Cloud computing providers and healthcare claims processors are among the information system service organizations who will benefit from new CPA reporting options developed by the American Institute of Certified Public Accountants.

“The AICPA developed these new Service Organization Control reports in response to marketplace demand,” said Barry Melancon, AICPA president and CEO. “Service organizations have been vocal about their clients wanting assurance that they have effective controls for all their data – not just financial information. These reporting options will help them build that trust with their clients.”

“As accounting firms and their clients increasingly move to the cloud, greater confidence in data security, confidentiality and privacy is needed,” said Erik Asgeirsson, president and CEO of CPA2Biz, a leading cloud solutions provider and subsidiary of the AICPA. “This is a major evolution from SAS 70 that meets the need in the marketplace and will have a substantial impact on CPAs and their clients.”
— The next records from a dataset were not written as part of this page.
Lemma flush_audit (P : list Doc -> list Rejection -> Checkpoint -> Prop) r w rw' res acked turned :
  audit (trace w) = Quiet acked turned -> saves_safe P (trace w) -> batcher_inv (r_batcher r) ->
  (has_position r -> forall cp, P (acked ++ b_pending (r_batcher r)) turned (advanced r cp)) ->
  flush (r, w) = (rw', res) ->
  saves_safe P (trace rw'.2) /\
  exists b, rw'.1 = set_batcher b r /\ batcher_inv b /\ b_limits b = b_limits (r_batcher r) /\
    b_pending b = [] /\
    (res = Ok () -> audit (trace rw'.2) = Quiet (acked ++ b_pending (r_batcher r)) turned).
Proof.
  intros Ha Hs Hb HP Hf. unfold flush in Hf.
  pose proof (batcher_inv_flush _ Hb) as [Hb' Hnone].
  assert (b_limits (Flush (r_batcher r)).2 = b_limits (r_batcher r)) as Hlim
    by (unfold Flush; by destruct (b_pending (r_batcher r))).
  destruct (Flush (r_batcher r)) as [batch b] eqn:HF. simpl in *.
  assert (batch = b_pending (r_batcher r)) as -> by
    (unfold Flush in HF; destruct (b_pending (r_batcher r)) eqn:Hp; by injection HF as <- _).
  destruct (b_pending (r_batcher r)) as [|d ds].
  - injection Hf as <- <-. simpl. split; [done|]. exists b. by rewrite app_nil_r.
  - destruct (write _ _ w) as [w' res'] eqn:Hw. injection Hf as <- <-. simpl.
    eapply write_audit in Hw as [Hs' Ha']; [|done..]. eauto 10.
Qed.

(** Adding one event's documents: whatever is written on the way leaves the
    documents of the events before it delivered. *)
Lemma add_docs_audit (P : list Doc -> list Rejection -> Checkpoint -> Prop) before docs r w rw' res acked turned :
  batcher_inv (r_batcher r) -> Forall doc_ok docs ->
  audit (trace w) = Quiet acked turned -> saves_safe P (trace w) ->
  before `prefix_of` acked ++ b_pending (r_batcher r) ->
  (has_position r -> forall acked' cp, before `prefix_of` acked' ->
     acked' `prefix_of` acked ++ b_pending (r_batcher r) ++ docs -> P acked' turned (advanced r cp)) ->
  add_docs docs (r, w) = (rw', res) ->
  saves_safe P (trace rw'.2) /\
  (res = Ok () -> exists b acked', rw'.1 = set_batcher b r /\ batcher_inv b /\
     b_limits b = b_limits (r_batcher r) /\ audit (trace rw'.2) = Quiet acked' turned /\
     acked' ++ b_pending b = acked ++ b_pending (r_batcher r) ++ docs).
Proof.
  intros Hb Hdocs. revert r w acked Hb.
  induction Hdocs as [|d docs Hd _ IH]; intros r w acked Hb Ha Hs Hbefore HP Hadd.
  { simpl in Hadd. injection Hadd as <- <-. split; [done|]. intros _. exists (r_batcher r), acked.
    rewrite app_nil_r. by destruct r. }
  simpl in Hadd. pose proof (Add_inv (clock w) d _ Hb Hd) as Hb'.
  pose proof (Add_spec (clock w) d _ Hb Hd) as Hspec. simpl in *.
  pose proof (Add_limits (clock w) d (r_batcher r)) as Hlim. simpl in Hlim.
  destruct (Add _ d (r_batcher r)) as [out b] eqn:HA. simpl in Hlim.
  assert (forall batch, out = Some batch ->
    acked ++ batch ++ b_pending b = acked ++ b_pending (r_batcher r) ++ [d] /\
    before `prefix_of` acked ++ batch) as Hout.
  { intros batch ->. inversion Hspec; subst; simpl in *.
    - rewrite app_nil_r. split; [done|]. rewrite app_assoc. by apply prefix_app_r.
    - done. }
  destruct out as [batch|].
  - destruct (Hout batch eq_refl) as [Heq Hbatch].
    assert (forall l, (acked ++ batch) ++ b_pending b ++ l = acked ++ b_pending (r_batcher r) ++ d :: l) as Hl.
    { intros l. rewrite app_assoc, <- (app_assoc acked batch), Heq. by rewrite <- !app_assoc. }
    destruct (write (set_batcher b r) batch w) as [w1 res1] eqn:Hw.
    eapply (write_audit P) in Hw as [Hs1 Ha1]; [|done|done|].
    2: { intros Hpos cp. apply HP; [done|done|]. exists (b_pending b ++ docs).
         by rewrite Hl. }
    destruct res1 as [[]|e]; [|injection Hadd as <- <-; done].
    apply (IH _ w1 (acked ++ batch)) in Hadd as [Hs2 Hres]; simpl; auto.
    + split; [done|]. intros Hok. destruct (Hres Hok) as (b2 & acked2 & -> & ? & Hlim2 & ? & Heq2).
      exists b2, acked2. split_and!; try done; [by rewrite Hlim2|]. simpl in Heq2. by rewrite Heq2, Hl.
    + eapply prefix_app_r in Hbatch. done.
    + intros Hpos acked' cp Hbe Hpre. apply HP; [done|done|]. by rewrite <- Hl.
  - inversion Hspec as [| |s Hr Hbytes]; subst. simpl in *.
    apply (IH _ w acked) in Hadd as [Hs2 Hres]; simpl; auto.
    + split; [done|]. intros Hok. destruct (Hres Hok) as (b2 & acked2 & -> & ? & Hlim2 & ? & Heq2).
      exists b2, acked2. split_and!; try done. simpl in Heq2. by rewrite Heq2, <- !app_assoc.
    + rewrite app_assoc. by apply prefix_app_r.
    + intros Hpos acked' cp Hbe Hpre. apply HP; [done|done|]. by rewrite <- !app_assoc in Hpre.
Qed.

Lemma report_event_audit P ev w :
  saves_safe P (trace w) ->
  saves_safe P (trace (report_event ev w)) /\ audit (trace (report_event ev w)) = audit (trace w).
Proof.
  intros Hs. unfold report_event. case_match; simpl.
  - split; [by apply saves_safe_log | by rewrite audit_snoc].
  - split; [by repeat apply saves_safe_snoc | by rewrite !audit_snoc].
Qed.

(** Adding the document of a row when the batch has room for it: whatever is
    written on the way includes the document. *)
Lemma add_doc_audit (P : list Doc -> list Rejection -> Checkpoint -> Prop) d r w rw' res acked turned :
  batcher_inv (r_batcher r) -> doc_ok d ->
  (total_size (b_pending (r_batcher r) ++ [d]) <= MaxBytes (b_limits (r_batcher r)))%Z ->
  audit (trace w) = Quiet acked turned -> saves_safe P (trace w) ->
  (has_position r -> forall cp, P (acked ++ b_pending (r_batcher r) ++ [d]) turned (advanced r cp)) ->
  add_docs [d] (r, w) = (rw', res) ->
  saves_safe P (trace rw'.2) /\
  (res = Ok () -> exists b acked', rw'.1 = set_batcher b r /\ batcher_inv b /\
     b_limits b = b_limits (r_batcher r) /\ audit (trace rw'.2) = Quiet acked' turned /\
     acked' ++ b_pending b = acked ++ b_pending (r_batcher r) ++ [d]).
Proof.
  intros Hb Hd Hfits Ha Hs HP Hadd. simpl in Hadd.
  pose proof (Add_inv (clock w) d _ Hb Hd) as Hb'.
  pose proof (Add_spec (clock w) d _ Hb Hd) as Hspec. simpl in *.
  destruct (Add _ d (r_batcher r)) as [out b] eqn:HA.
  inversion Hspec as [s Hle|s Hne Hgt|s Hr Hbytes]; subst; simpl in *; [|lia|].
  - destruct (write _ _ w) as [w1 res1] eqn:Hw.
    eapply (write_audit P) in Hw as [Hs1 Ha1]; [|done|done|exact HP].
    destruct res1 as [[]|e]; injection Hadd as <- <-; [|done].
    split; [done|]. intros _. eexists _, _. split_and!; [done|done|done|by apply Ha1|].
    by rewrite app_nil_r.
  - injection Hadd as <- <-. split; [done|]. intros _. eexists _, acked. by split_and!.
Qed.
The AICPA designed the new, illustrative Service Organization Control (SOC) reports to help companies that outsource tasks or functions to third party information system providers, such as Intacct or Salesforce.com. Data security risks require greater due diligence to avoid internal control breakdowns. Melancon provides an overview of how the guidance and reports were developed in an online video.

The new SOC reports, formerly called SAS 70 reports, provide a framework for CPAs to examine controls and to help senior management understand the related risks of outsourcing to a service provider.

Companies had misused SAS 70 to issue reports on controls related to outsourced non-financial data rather than the correct attest standard which was in place. The SOC reports clarify which standard needs to be used and how it should be implemented to meet specific user needs.